日弁連と犯罪被害者
日弁連は、加害者の擁護にばかり熱心で、犯罪被害者のことなど何も考えていないかのように誤解している人たちが多いですね。
実際には、こちらの年表をみればわかるとおり、日弁連は、1997年4月に「犯罪被害回復制度等検討協議会」を発足させ、犯罪被害者をどのように救済するべきかの協議を始めており、1999年10月には「犯罪被害者に対する総合的支援に関する提言」および 「刑事手続における犯罪被害者等の保護に関する意見書」を公表しています。前者においては、日弁連は、犯罪被害者基本法要綱案に基づき、犯罪被害者基本法案を策定し、立法化に向けた取り組みを推進するとしています。
その後も、2000年9月には「犯罪被害給付制度に関する中間提言に関する意見書」を公表し、2003年10月の人権擁護大会では「犯罪被害者の権利の確立とその総合的支援を求める決議」を採択し、2006年11月には「犯罪被害者等に対する経済的支援拡充に関する意見書」を公表しています。
このように犯罪被害者の擁護のために種々の活動をしてきた日弁連がなぜ犯罪被害者のことをないがしろにしているように喧伝されるかというと、日弁連は、「被疑者被告人の手続き権利をないがしろにすることが、犯罪被害者の権利の擁護につながる」という考え方を採用していないからなのだろうと思います。言い換えれば、「被疑者・被告人にフルスペックの手続保障をすることは、被害者の権利をないがしろにすることにはならない」と考えていると言うことです。したがって、無実の人間がえん罪によって死刑を科され処刑されることを死刑制度の廃止によってなくしてしまうことが、犯罪被害者の人権を損なうものであるとは考えていないのです。
そのことは、日弁連が2017年の人権擁護大会で行った「犯罪被害者の誰もが等しく充実した支援を受けられる社会の実現を目指す決議」の内容を見ると明らかです。このとき日弁連が具体的に提唱したのは、①損害回復の実効性確保、②経済的支援の拡充、③公費による被害者支援弁護士制度の導入、④ワンストップ支援センターの整備、⑤被害者支援条例の制定、⑥犯罪被害者庁の創設です。①②③⑤は、経済的な支援をどうするのかという話です。これは、「日弁連は被害者の権利をないがしろにしている」とする人たちの視野には基本的に入ってこないものです。

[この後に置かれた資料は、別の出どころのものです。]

Lemma undeclared_data_member_ignored_witness :
  HandleDynamicAPI (H := demoPlatform) [] (newResponseWriter false)
    (post "{'event':'paymentrequest.pending','data':{'note':'x','amount':7}}")
  = HandleDynamicAPI (H := demoPlatform) [] (newResponseWriter false)
      (post "{'event':'paymentrequest.pending','data':{'amount':7}}").
Proof.
  apply (undeclared_data_member_ignored (H := demoPlatform) [] (newResponseWriter false)
           (post "{'event':'paymentrequest.pending','data':{'note':'x','amount':7}}")
           (post "{'event':'paymentrequest.pending','data':{'amount':7}}")
           (plain "data") (plain "note") (JStr (plain "x"))
           [] [(plain "amount", JNum "7")]
           [(plain "event", JStr (plain "paymentrequest.pending"))] []
           ltac:(vm_compute; reflexivity) ltac:(vm_compute; reflexivity)
           ltac:(vm_compute; reflexivity)).
Defined.

(** ** Bodies written from text *)

(** Decides the tests on closed bytes that stand in the goal. *)
Ltac closed_tests :=
  repeat match goal with
  | |- context [if ?b then _ else _] =>
      let v := eval vm_compute in b in
      first [constr_eq v true | constr_eq v false];
      change b with v; cbv iota
  end.

(** Computes the values of the members that name a field, the names of
    the members being closed. *)
Ltac member_values :=
  rewrite ?fieldValue_storeAll;
  repeat match goal with
  | |- context [memberValues ?n ?ms] =>
      let r := eval vm_compute in (memberValues n ms) in
      change (memberValues n ms) with r
  end;
  cbv [storeAll mbind result_bind storeString storeInt storeBool storeStruct].

(** The scanner on the tokens of a body, and the integer of a decimal
    literal. *)
Module ScannerTokens.
Import Scanner ScannerFacts.

Lemma scanString_plain (s rest : string) :
  plainText s = true ->
  scanString (s +:+ String dquote rest) = Some (plain s, rest).
Proof.
  induction s as [|c s IH].
  - intros _. rewrite append_Empty. reflexivity.
  - cbn [plainText]. rewrite !andb_true_iff, !negb_true_iff.
    intros [[[[Hlo Hhi] Hq] Hb] Hs]. rewrite append_String. cbn [scanString plain].
    rewrite Hq, Hb.
    replace (code c <? 32) with false by (symmetry; apply Z.ltb_ge, Z.leb_le, Hlo).
    rewrite (IH Hs). reflexivity.
Qed.

Lemma unquote_plain (s : string) : plainText s = true -> unquote (plain s) = s.
Proof.
  unfold unquote. induction s as [|c s IH]; [reflexivity|].
  cbn [plainText]. rewrite !andb_true_iff. intros [[[[Hlo Hhi] Hq] Hb] Hs].
  cbn [plain unquoteFrom]. change 0x80 with 128. rewrite Hhi, (IH Hs). reflexivity.
Qed.

Lemma expect_here (c : ascii) (rest : string) :
  isSpace c = false -> expect c (String c rest) = Some rest.
Proof.
  intros Hc. unfold expect. cbn [skipSpace]. rewrite Hc, Ascii.eqb_refl. reflexivity.
Qed.

Lemma expect_other (c c' : ascii) (rest : string) :
  isSpace c' = false -> (c' =? c)%char = false -> expect c (String c' rest) = None.
Proof.
  intros Hc Hne. unfold expect. cbn [skipSpace]. rewrite Hc, Hne. reflexivity.
Qed.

なぜそうなるのかというと、メディアに出て発言する殺人事件の「被害者遺族」が、自分の扶養家族を殺されて、怒りと恨みに突き動かされている人たちであり、経済の問題を二の次にできるからだと思います。これに対し、弁護士が接する殺人事件の「被害者遺族」には、世帯主を殺されて、その後の生活に困ってしまっている人たちが多く含まれており、経済の問題こそが切実だからだろうと思います。さらに言えば、被疑者被告人の手続き上の権利を制約しまたは被告人を死刑とすることを正当化する根拠として被害者の権利を持ち出す人々の多くは、被害者ないしその遺族の人生や生活などに何の興味もなく、自分の他罰感情を正当化するための「道具」としてしか犯罪被害者またはその遺族を見ていないからだと思います。しかし、被告人を死刑にしてみたところで被害者は生き返らないし、被害者遺族の生活を支えるお金は降ってこないのです。